To do
With no word left out, write out the entire listing.

Entries supplied
(** * The deepstream daemon supervisor

    A shallow embedding of the daemon module of deepstream.io-service
    (the file that defines [start], [monitor] and [launch] and exports
    [start]).  The supervisor is a single-threaded Node.js program whose
    behaviour is a sequence of callbacks run by the event loop: the child's
    ['exit'] and ['data'] events, the two [setTimeout] callbacks, the three
    signal handlers and the process ['exit'] handler.  Each callback is
    embedded as a function on an explicit supervisor state; the event loop
    is a step function over the events of the environment.  The code
    attaches no ['error'] listener, so an ['error'] event, such as the one
    of a child that could not be spawned, ends the process through the
    ['exit'] handler.

    Numbers: [Date.now()] is an integer number of milliseconds ([Z]);
    the counters [attempts] and [starts] are integers ([Z]).  The delay
    [wait], the factor [growPercentage] and [restartDelay] are JavaScript
    numbers that the code multiplies: they are binary64 floating-point
    numbers, with the multiplication of IEEE 754 ([spec_float] and
    [SFmul] of the standard library).  The limits [maxRetries] and
    [maxRestarts] are only compared with the integer counters; they are
    held by their exact rational value ([Q]). *)

From Stdlib Require Import ZArith QArith Lia Lqa SpecFloat.
From stdpp Require Import base option list strings gmap pretty.

Open Scope Z_scope.

(** ** Numbers *)

(** A JavaScript number: a binary64 floating-point number of IEEE 754
    (53 bits of precision, exponents below 1024), with its two zeros, its
    two infinities and NaN. *)
Definition number : Type := spec_float.

(** [x * y], rounded to the nearest number, ties to even. *)
Definition fmul : number -> number -> number := SFmul 53 1024.

(** [x / y] *)
Definition fdiv : number -> number -> number := SFdiv 53 1024.

(** [x < y] *)
Definition flt : number -> number -> bool := SFltb.

(** The number that an integer literal denotes. *)
Definition num (z : Z) : number := binary_normalize 53 1024 z 0 false.

(** The number [0]. *)
Definition zero : number := S754_zero false.

(** The exact value of a number that is finite, as a fraction in lowest
    terms. *)
Definition rational (x : number) : option Q :=
  match x with
  | S754_zero _ => Some 0%Q
  | S754_finite s m e =>
      let v := if s then Z.neg m else Z.pos m in
      Some (if 0 <=? e then inject_Z (v * 2 ^ e)
            else Qred (Qmake v (Z.to_pos (2 ^ (- e)))))
  | S754_infinity _ | S754_nan => None
  end.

Written answer
(** * The deepstream daemon supervisor

    A shallow embedding of the daemon module of deepstream.io-service
    (the file that defines [start], [monitor] and [launch] and exports
    [start]).  The supervisor is a single-threaded Node.js program whose
    behaviour is a sequence of callbacks run by the event loop: the child's
    ['exit'] and ['data'] events, the two [setTimeout] callbacks, the three
    signal handlers and the process ['exit'] handler.  Each callback is
    embedded as a function on an explicit supervisor state; the event loop
    is a step function over the events of the environment.  The code
    attaches no ['error'] listener, so an ['error'] event, such as the one
    of a child that could not be spawned, ends the process through the
    ['exit'] handler.

    Numbers: [Date.now()] is an integer number of milliseconds ([Z]);
    the counters [attempts] and [starts] are integers ([Z]).  The delay
    [wait], the factor [growPercentage] and [restartDelay] are JavaScript
    numbers that the code multiplies: they are binary64 floating-point
    numbers, with the multiplication of IEEE 754 ([spec_float] and
    [SFmul] of the standard library).  The limits [maxRetries] and
    [maxRestarts] are only compared with the integer counters; they are
    held by their exact rational value ([Q]). *)

From Stdlib Require Import ZArith QArith Lia Lqa SpecFloat.
From stdpp Require Import base option list strings gmap pretty.

Open Scope Z_scope.

(** ** Numbers *)

(** A JavaScript number: a binary64 floating-point number of IEEE 754
    (53 bits of precision, exponents below 1024), with its two zeros, its
    two infinities and NaN. *)
Definition number : Type := spec_float.

(** [x * y], rounded to the nearest number, ties to even. *)
Definition fmul : number -> number -> number := SFmul 53 1024.

(** [x / y] *)
Definition fdiv : number -> number -> number := SFdiv 53 1024.

(** [x < y] *)
Definition flt : number -> number -> bool := SFltb.

(** The number that an integer literal denotes. *)
Definition num (z : Z) : number := binary_normalize 53 1024 z 0 false.

(** The number [0]. *)
Definition zero : number := S754_zero false.

(** The exact value of a number that is finite, as a fraction in lowest
    terms. *)
Definition rational (x : number) : option Q :=
  match x with
  | S754_zero _ => Some 0%Q
  | S754_finite s m e =>
      let v := if s then Z.neg m else Z.pos m in
      Some (if 0 <=? e then inject_Z (v * 2 ^ e)
            else Qred (Qmake v (Z.to_pos (2 ^ (- e)))))
  | S754_infinity _ | S754_nan => None
  end.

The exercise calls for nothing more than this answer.